Top of INFORMATION GIVEN
(* ===== verification/Stream.v ===== *)
(** What the transports and the handlers promise each other: codecs and their
    streaming form, the calls of a [grpc.ServerStream] as a class that each
    transport implements, handlers as programs over those calls, the options of a
    mux, the interceptors of larking/log.go and the statistics of larking/stats.go. *)

#[local] Set Warnings "-register-all".
From S2P Require Import Prelude Status IO Http Proto Metadata Compress Codec Selector.

(** ** Codecs *)

(** What a [WriteNext] does: a program over the [Write] of the writer it is given. *)
Inductive wprog :=
  | WReturn (n : nat)
  | WError (e : error)
  | WWrite (b : string) (k : nat -> wprog).

(** An error of [Write] is returned. *)
Fixpoint run_writes {T} (Write : writer T) (p : wprog) : st T error nat :=
  match p with
  | WReturn n => mret n
  | WError e => throw e
  | WWrite b k => n ← Write b; run_writes Write (k n)
  end.

(** [StreamCodec]: [ReadNext] returns the length of the next message at the head of
    the buffer, and an error that may come with it. *)
Record StreamCodec := MkStreamCodec {
  ReadNext : Z -> rbuf -> rbuf * outcome error (Z * option error);
  WriteNext : string -> wprog;
}.

(** The [WriteNext] of the three codecs of larking/codec.go. *)
Definition proto_writes `{Protowire} (b : string) : wprog :=
  WWrite (AppendVarint "" (Z.of_nat (String.length b))) (fun _ => WWrite b WReturn).
Definition plain_writes (b : string) : wprog := WWrite b WReturn.

Lemma run_proto_writes `{Protowire} {T} (Write : writer T) b s :
  run_writes Write (proto_writes b) s = CodecProto_WriteNext Write b s.
Proof.
  unfold CodecProto_WriteNext. simpl. unfold mbind, st_bind. destruct (Write _ s) as [s1 [n| | |]]; [|done..].
  by destruct (Write b s1) as [s2 []].
Qed.

Lemma run_plain_writes {T} (Write : writer T) b s : run_writes Write (plain_writes b) s = Write b s.
Proof. simpl. unfold mbind, st_bind. by destruct (Write b s) as [s1 []]. Qed.

(** The writes of a program, in their order. *)
Definition list_Write : writer (list string) := fun b ws => (ws ++ [b], Ok (String.length b)).

(** On a writer that takes all that it is given, a program does the writes that it
    does on the list. *)
Lemma run_writes_list {T} (R : T -> list string -> Prop) (Write : writer T) :
  (forall b t ws, R t ws -> exists t', Write b t = (t', Ok (String.length b)) /\ R t' (ws ++ [b])) ->
  forall p t ws, R t ws -> exists t' ws' o, run_writes Write p t = (t', o) /\ run_writes list_Write p ws = (ws', o) /\ R t' ws'.
Proof.
  intros HW p. induction p as [n|e|b k IH]; intros t ws HR; [by eexists _, _, _|by eexists _, _, _|]. cbn [run_writes].
  destruct (HW b t ws HR) as (t' & E & HR'). unfold mbind, st_bind. rewrite E. cbn. by apply IH.
Qed.

(** The result of the codecs whose [ReadNext] returns no length with an error. *)
Definition read_result (m : st rbuf error Z) (b : rbuf) : rbuf * outcome error (Z * option error) :=
  match m b with
  | (b, Ok n) => (b, Ok (n, None))
  | (b, Err e) => (b, Ok (0%Z, Some e))
  | (b, Panic p) => (b, Panic p)
  | (b, OutOfFuel) => (b, OutOfFuel)
  end.

Section Codec.
Context `{P : Protoreflect}.

Record Codec := MkCodec {
  codec_Name : string;
  Marshal : Message -> go string;
  MarshalAppend : string -> Message -> go string;
  Unmarshal : string -> st Message error unit;
  streaming : option StreamCodec;
}.

(** ** Handlers

    A handler is a program over the calls of the stream it is given: it may do
    anything with what they return, and it returns a value or an error, or it does
    not return ([PStuck]). *)

Inductive prog (A : Type) :=
  | PReturn (a : A)
  | PError (e : error)
  | PPanic (p : panic)
  | PStuck
  | PContext (k : context -> prog A)
  | PSetHeader (md : MD) (k : option error -> prog A)
  | PSendHeader (md : MD) (k : option error -> prog A)
  | PSetTrailer (md : MD) (k : prog A)
  | PSendMsg (m : Message) (k : option error -> prog A)
  | PRecvMsg (m : Message) (k : Message -> option error -> prog A).
#[global] Arguments PReturn {A} a.
#[global] Arguments PError {A} e.
#[global] Arguments PPanic {A} p.
#[global] Arguments PStuck {A}.
#[global] Arguments PContext {A} k.
#[global] Arguments PSetHeader {A} md k.
#[global] Arguments PSendHeader {A} md k.
#[global] Arguments PSetTrailer {A} md k.
#[global] Arguments PSendMsg {A} m k.
#[global] Arguments PRecvMsg {A} m k.

(** Go on with the result. *)
Fixpoint pbind {A B} (p : prog A) (f : A -> prog B) : prog B :=
  match p with
  | PReturn a => f a
  | PError e => PError e
  | PPanic q => PPanic q
  | PStuck => PStuck
  | PContext k => PContext (fun c => pbind (k c) f)
  | PSetHeader md k => PSetHeader md (fun e => pbind (k e) f)
  | PSendHeader md k => PSendHeader md (fun e => pbind (k e) f)
  | PSetTrailer md k => PSetTrailer md (pbind k f)
  | PSendMsg m k => PSendMsg m (fun e => pbind (k e) f)
  | PRecvMsg m k => PRecvMsg m (fun m e => pbind (k m e) f)
  end.

(** Handle the error too. *)
Fixpoint pcatch {A B} (p : prog A) (f : A + error -> prog B) : prog B :=
  match p with
  | PReturn a => f (inl a)
  | PError e => f (inr e)
  | PPanic q => PPanic q
  | PStuck => PStuck
  | PContext k => PContext (fun c => pcatch (k c) f)
  | PSetHeader md k => PSetHeader md (fun e => pcatch (k e) f)
  | PSendHeader md k => PSendHeader md (fun e => pcatch (k e) f)
  | PSetTrailer md k => PSetTrailer md (pcatch k f)
  | PSendMsg m k => PSendMsg m (fun e => pcatch (k e) f)
  | PRecvMsg m k => PRecvMsg m (fun m e => pcatch (k m e) f)
  end.

(** [if err != nil { return err }] *)
Definition on_nil {A} (err : option error) (p : prog A) : prog A :=
  match err with Some e => PError e | None => p end.

(** A handler whose metadata has lower case keys, as the functions of
    google.golang.org/grpc/metadata make them. *)
Fixpoint lower_metadata {A} (p : prog A) : Prop :=
  match p with
  | PReturn _ | PError _ | PPanic _ | PStuck => True
  | PContext k => forall ctx, lower_metadata (k ctx)
  | PSetHeader md k | PSendHeader md k => lower_keys md /\ forall e, lower_metadata (k e)
  | PSetTrailer md k => lower_keys md /\ lower_metadata k
  | PSendMsg _ k => forall e, lower_metadata (k e)
  | PRecvMsg _ k => forall m e, lower_metadata (k m e)
  end.

(** ** grpc.ServerStream *)

(** [RecvMsg] fills the message it is given, also before an error. *)
Class ServerStream (S : Type) := {
  Context_ : S -> context;
  SetHeader : MD -> st S error unit;
  SendHeader : MD -> st S error unit;
  SetTrailer : MD -> S -> S;
  SendMsg : Message -> st S error unit;
  RecvMsg : st (S * Message) error unit;
}.

(** The error that a call returns, when it returns. *)
Definition returned {A} (o : go A) : option error := match o with Err e => Some e | _ => None end.

(** A handler on a stream.  A panic of a call, and of the handler, goes through. *)
Fixpoint run {S} `{ServerStream S} {A} (p : prog A) : st S error A := fun s =>
  match p with
  | PReturn a => (s, Ok a)
  | PError e => (s, Err e)
  | PPanic q => (s, Panic q)
  | PStuck => (s, OutOfFuel)
  | PContext k => run (k (Context_ s)) s
  | PSetHeader md k =>
      match SetHeader md s with
      | (s, Panic q) => (s, Panic q)
      | (s, OutOfFuel) => (s, OutOfFuel)
      | (s, o) => run (k (returned o)) s
      end
  | PSendHeader md k =>
      match SendHeader md s with
      | (s, Panic q) => (s, Panic q)
      | (s, OutOfFuel) => (s, OutOfFuel)
      | (s, o) => run (k (returned o)) s
      end
  | PSetTrailer md k => run k (SetTrailer md s)
  | PSendMsg m k =>
      match SendMsg m s with
      | (s, Panic q) => (s, Panic q)
      | (s, OutOfFuel) => (s, OutOfFuel)
      | (s, o) => run (k (returned o)) s
      end
  | PRecvMsg m k =>
      match RecvMsg (s, m) with
      | ((s, _), Panic q) => (s, Panic q)
      | ((s, _), OutOfFuel) => (s, OutOfFuel)
      | ((s, m), o) => run (k m (returned o)) s
      end
  end.

(** A call on one stream and a call on another do the same: equal outcomes, and
    related states after. *)
Definition simulates {S S' A B} (R : S -> S' -> Prop) (Q : A -> B -> Prop) (f : S -> A) (f' : S' -> B) : Prop :=
  forall s s', R s s' -> Q (f s) (f' s').

Definition same_result {S S' A} (R : S -> S' -> Prop) (x : S * go A) (y : S' * go A) : Prop :=
  R x.1 y.1 /\ x.2 = y.2.

(** The metadata that a handler sets, and the messages that it receives into. *)
Fixpoint calls_within {A} (K : MD -> Prop) (Q : Message -> Prop) (p : prog A) : Prop :=
  match p with
  | PReturn _ | PError _ | PPanic _ | PStuck => True
  | PContext k => forall ctx, calls_within K Q (k ctx)
  | PSetHeader md k | PSendHeader md k => K md /\ forall e, calls_within K Q (k e)
  | PSetTrailer md k => K md /\ calls_within K Q k
  | PSendMsg _ k => forall e, calls_within K Q (k e)
  | PRecvMsg m k => Q m /\ forall m e, calls_within K Q (k m e)
  end.

Lemma calls_within_all {A} (K : MD -> Prop) (Q : Message -> Prop) (p : prog A) :
  (forall md, K md) -> (forall m, Q m) -> calls_within K Q p.
Proof. intros HK HQ. induction p; simpl; auto. Qed.

(** The results of [RecvMsg]. *)
Definition same_receipt {S S' A} (R : S -> S' -> Prop) (x : S * Message * go A) (y : S' * Message * go A) : Prop :=
  R x.1.1 y.1.1 /\ x.1.2 = y.1.2 /\ x.2 = y.2.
Bottom of INFORMATION GIVEN
» **WHAT THE EXERCISE ASKS**
The number alone is wanted: how many lines of the records above include the string "pbind".

» **ANSWER BOX**
7